- Born: 10 October 1913 Kansas City, Missouri, U.S.
- Died: 26 November 1998 (aged 85) Carmel, California, U.S.
- Education: University of Illinois
- Known for: Hovercraft

= Melville W. Beardsley =

American inventor and aeronautical engineer

Melville Whitnel Beardsley (10 October 1913 - 26 November 1998) was the American inventor and aeronautical engineer whose pioneering efforts may have contributed to the invention of the hovercraft.

Melville Beardsley was born in Kansas City, Missouri on 10 October 1913, to George and Ella Whitnel Beardsley. His father and grandfather Beardsley were attorneys. He was the third generation of his family to graduate from the University of Illinois, where he took a degree in mechanical engineering. From childhood he was fascinated with flight, and soon after college he joined the United States Army Air Corps as a pilot. By the time World War II broke out, he was one of the Army's few experienced pilots and spent the war years as a flight instructor at Hondo Field, Texas. The United States Army (and later United States Air Force which was created out of the Army's Air Corps) sponsored post-graduate education in aeronautics and management at Georgia Tech and the University of Chicago. He was USAF project officer for Northrup's famous flying wing.

==Beardsley's Early Years in ACV Development==
It's difficult to establish exactly when Mel Beardsley conceived the air-cushion vehicle,
but he worked on a Navy hydrofoil project in southern California about 1950, and this was
his first known involvement in marine vehicles. The air-cushion may have been a low-friction boat-hull solution, to which Beardsley added forced air as the missing element for the basic air-cushion vehicle.

It is certain that Beardsley and the British inventor Cockerell conceived the air-cushion vehicle independently. It was not possible for them to have known of each other's work. One may say that "the idea was in the air" and inevitable.

Beardsley's further personal research led to his patents of the early 1950s. After completing another 7 years of military service, Beardsley founded National Research Associates, Inc. (NRA) in College Park and Laurel, Maryland to build practical air-cushion vehicles. Beardsley's experiments led to the development of the skirt and peripheral air-flow, without which hovercraft are impractical. A patent dispute had developed in the early 1960s to determine who had first come up with the ACV-hovercraft concept, Cockerell or Beardsley. Ultimately Cockerell paid a settlement of $85,000 to Beardsley for his patent rights, equivalent to $ in dollars, which made practical the famous Channel hovercraft.

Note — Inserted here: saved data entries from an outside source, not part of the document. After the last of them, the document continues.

(** * docker-extract: applying one Docker layer tar onto a root filesystem

    A shallow embedding of [src/docker-extract.c] and the properties of its
    two passes (whiteout application, then extraction).

    Definitions:
    - [CString]   : the C string functions the program uses;
    - [Archive]   : libarchive's status codes, file types and entry stream;
    - [Proc]      : the process monad (world state, event trace, [exit]);
    - [Sys]       : the interface of the collaborators that are not in the
                    source (util/file.h, unistd, util/registry.h, libarchive);
    - [DockerExtract] : the functions of the source, over [Sys];
    - [Posix]     : a file system that implements [Sys];
    - [Paths], [Events], [Scenario] : the notions the statements use and
                    the concrete layers they are tried on.

    Theorems: facts about the string functions and the monad; what each
    phase logs and how it ends; the orchestrator; the scanner on the file
    system (deletions only shrink the tree, a second scan is a no-op, a
    named marker's target is gone, deletions stay below the rootfs when no
    derived path climbs through [..]). *)

From Stdlib Require Import ZArith String Ascii List Lia Bool.
From stdpp Require Import base option list strings gmap.

Local Open Scope Z_scope.
#[local] Arguments String.append !_ _ / : simpl nomatch.

(* ===================================================================== *)
(** ** C strings *)
(* ===================================================================== *)

Module CString.

(** [size_t] values in this program are lengths of strings held in memory
    and sums of two such lengths plus two; they are kept in [nat].  With
    strings that fit the address space the 64-bit arithmetic of the
    machine gives the same numbers: see [whiteout_sizes_do_not_wrap] and
    [opaque_sizes_do_not_wrap] below. *)
Definition strlen (s : string) : nat := String.length s.

(** A [size_t] result on the machine: the value modulo [2^64]. *)
Definition size_t (z : Z) : Z := z mod 2 ^ 64.

(** [strstr(hay, needle)]: the suffix of [hay] that starts at the first
    occurrence of [needle]; [None] stands for the NULL pointer. *)
Fixpoint strstr (hay needle : string) : option string :=
  if String.prefix needle hay then Some hay
  else match hay with
       | EmptyString => None
       | String _ rest => strstr rest needle
       end.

==Beardsley Air Car Company and Skimmers, Inc.==

Mel Beardsley still had a briefcase full of designs. One of the prototypes NRA made was the "Little Skimmer." It was a very basic solo ACV which could get up to 15 MPH. He established successively two companies in his home, Beardsley Air Car Company and Skimmers, Inc., and set out to see what market there was for sports model ACVs. Rather than add an extra engine and fan facing the rear, as in his earlier Aqua-GEM model, Beardsley conceived a single-engine, single-fan design which was a forerunner of all modern sports hovercraft.

==Later life==

Mel Beardsley worked from 1965 to 1976 with the Naval Ship Research and Development Center (NSRDC) near Annapolis, Maryland. The large air-cushion vehicles used today by the US military are largely a product of their design and testing.

In his retirement he invented, tested, and patented the Beachbuilder system of beach erosion prevention. Beardsley died 26 November 1998, in Carmel, California.